For the suppliers in this ecosystem, there is still quite a lot of opportunity, but the road is far from clear. If innovation is going to avoid buzzword status (and there’s also a lot of evidence that this is happening), suppliers will need to:
- Operate as an ecosystem partner, not a single entity. This innovation ecosystem is still far too immature and disparate for organizations to be treating each other like rivals. The best vendors in this space realize that every positive client experience linked to innovation is a potential for market growth, and they are working with other players in the marketplace on marketing, branding, and partnership opportunities.
- Be bold and clear about differentiation and stakeholder focus. At the same time, its important to remember that the innovation focus of market players is constantly being diluted by market generalists and the “noise” from marketing hype. If the companies in this space want to be viewed as experts, they must be very clear about their specialized innovation expertise. This means having a clear understanding of which roles they serve, and how their offerings are clearly distinct from every other player in the marketplace. For example, there is a growing base of social collaboration tool vendors eager to capitalize on the popularity of the innovation theme -- how will the true specialists defend their market position?

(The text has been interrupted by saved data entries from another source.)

(* ===== verification/Planner.v ===== *)
(** * Planner: hardware planes for layers, drm_hwcomposer/platform.cpp and platformnv.cpp

    Planner::ProvisionPlanes and the five stages the planner of this device is
    made of.  A std::map from z-orders to layers is a list in the order of the
    z-orders; erasing an entry while iterating leaves it out of what is kept.
    Planes are compared as the pointers they are, so that different planes are
    different records.  Numbers are those of the code: a frame's width is an
    int, whose overflow is undefined; a crop's is a float.

    The theorems: no plane is used twice, the planes of layers lie below the
    plane of the composition, which lies below the squash plane; layers on
    planes of their own are in z-order, and nothing below them is composed
    above them unless they are protected; no layer that is not protected is
    lost as long as a plane is left for it. *)

From S2P Require Import Prelude Float32.
From stdpp Require Import sorting.
From S2P Require Import SeparateRects.

Open Scope Z_scope.

(** ** Layers, planes, compositions *)

Definition ENOENT : Z := 2.
Definition ENODEV : Z := 19.

Variant PlaneType : Type := DRM_PLANE_TYPE_OVERLAY | DRM_PLANE_TYPE_PRIMARY | DRM_PLANE_TYPE_CURSOR.

Record DrmCrtc : Type := MkCrtc { crtc_pipe : Z; crtc_display : Z }.

Record DrmPlane : Type := MkPlane { plane_id : Z; plane_type : PlaneType; possible_crtc_mask_ : Z }.

#[export] Instance PlaneType_eq_dec : EqDecision PlaneType.
Proof. solve_decision. Defined.

#[export] Instance DrmPlane_eq_dec : EqDecision DrmPlane.
Proof. solve_decision. Defined.

#[export] Instance DrmCrtc_eq_dec : EqDecision DrmCrtc.
Proof. solve_decision. Defined.

Definition GetCrtcSupported (plane : DrmPlane) (crtc : DrmCrtc) : bool :=
  negb (Z.land (u32 (Z.shiftl 1 (crtc_pipe crtc))) (possible_crtc_mask_ plane) =? 0).

(** The formats CheckLayer names. *)
Variant DrmFormat : Type :=
| DRM_FORMAT_ARGB8888 | DRM_FORMAT_ABGR8888 | DRM_FORMAT_XBGR8888 | DRM_FORMAT_XRGB8888
| DRM_FORMAT_YVU420 | DRM_FORMAT_YUV420 | DRM_FORMAT_YUV422 | DRM_FORMAT_UYVY | DRM_FORMAT_YUYV
| DRM_FORMAT_NV12 | DRM_FORMAT_NV21 | DRM_FORMAT_RGB565 | DRM_FORMAT_BGR565
| DRM_FORMAT_OTHER.

Variant DrmHwcBlending : Type := kNone | kPreMult | kCoverage.

#[export] Instance DrmHwcBlending_eq_dec : EqDecision DrmHwcBlending.
Proof. solve_decision. Defined.

Definition kFlipH : Z := 1.
Definition kFlipV : Z := 2.
Definition kRotate90 : Z := 4.
Definition kRotate180 : Z := 8.
Definition kRotate270 : Z := 16.

(** [protected_usage] is what the function of that name computes from the
    usage; [release_fence] that there is one; [imported] is the framebuffer of
    a buffer that was imported. *)
Record DrmHwcLayer : Type := MkLayer {
  sf_handle : Z;
  protected_usage : bool;
  buffer_format : DrmFormat;
  transform : Z;
  blending : DrmHwcBlending;
  crop_left : float; crop_top : float; crop_right : float; crop_bottom : float;
  display_frame : Rect;
  release_fence : bool;
  alpha : Z;
  acquire_fence : Z;
  imported : option Z
}.

Variant CompositionType : Type := kDisable | kLayer | kPrecomp | kSquash.

#[export] Instance CompositionType_eq_dec : EqDecision CompositionType.
Proof. solve_decision. Defined.

Record DrmCompositionPlane : Type := MkComposition {
  comp_type : CompositionType;
  comp_plane : option DrmPlane;
  comp_crtc : DrmCrtc;
  source_layers : list nat
}.

Definition add_source (i : nat) (p : DrmCompositionPlane) : DrmCompositionPlane :=
  MkComposition (comp_type p) (comp_plane p) (comp_crtc p) (source_layers p ++ [i]).

(** Rect<int>::width, height and area. *)
Definition int_checked (z : Z) : outcome Z := if (-2147483648 <=? z) && (z <=? 2147483647) then Done z else Fault.
Definition width (r : Rect) : outcome Z := int_checked (right r - left r).
Definition height (r : Rect) : outcome Z := int_checked (bottom r - top r).
Definition area (r : Rect) : outcome Z := w ← width r; h ← height r; int_checked (w * h).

- Keep pushing the innovation thought leadership forward. In the past few years, the industry-driving thought leadership on innovation has waned, perhaps a bit diluted by the broad range of interest in innovation . It falls at least partially on the players in this ecosystem to identify and focus on the new innovation themes that will matter to the marketplace in 2011 and beyond – and ensure those themes are being pushed to potential clients in a meaningful way -- otherwise the ecosystem will stagnate. From my point of view, the continued integration of technology with senior-level innovation strategy is the most exciting development in the innovation landscape, but more needs to be done to link the technology capabilities of suppliers with business results. NEW themes like this should be the foundation for conferences, webinars, events, thought leadership papers and blog posts that the entire ecosystem of suppliers and clients can develop together.
Do you have comments on my view? Do you have thoughts on the themes that will push the innovation ecosystem forward that you'd like to share? This blog is intended to inspire dialog and debate. Please leave your comments and I will make every attempt to include them in my future research and my conversations with clients.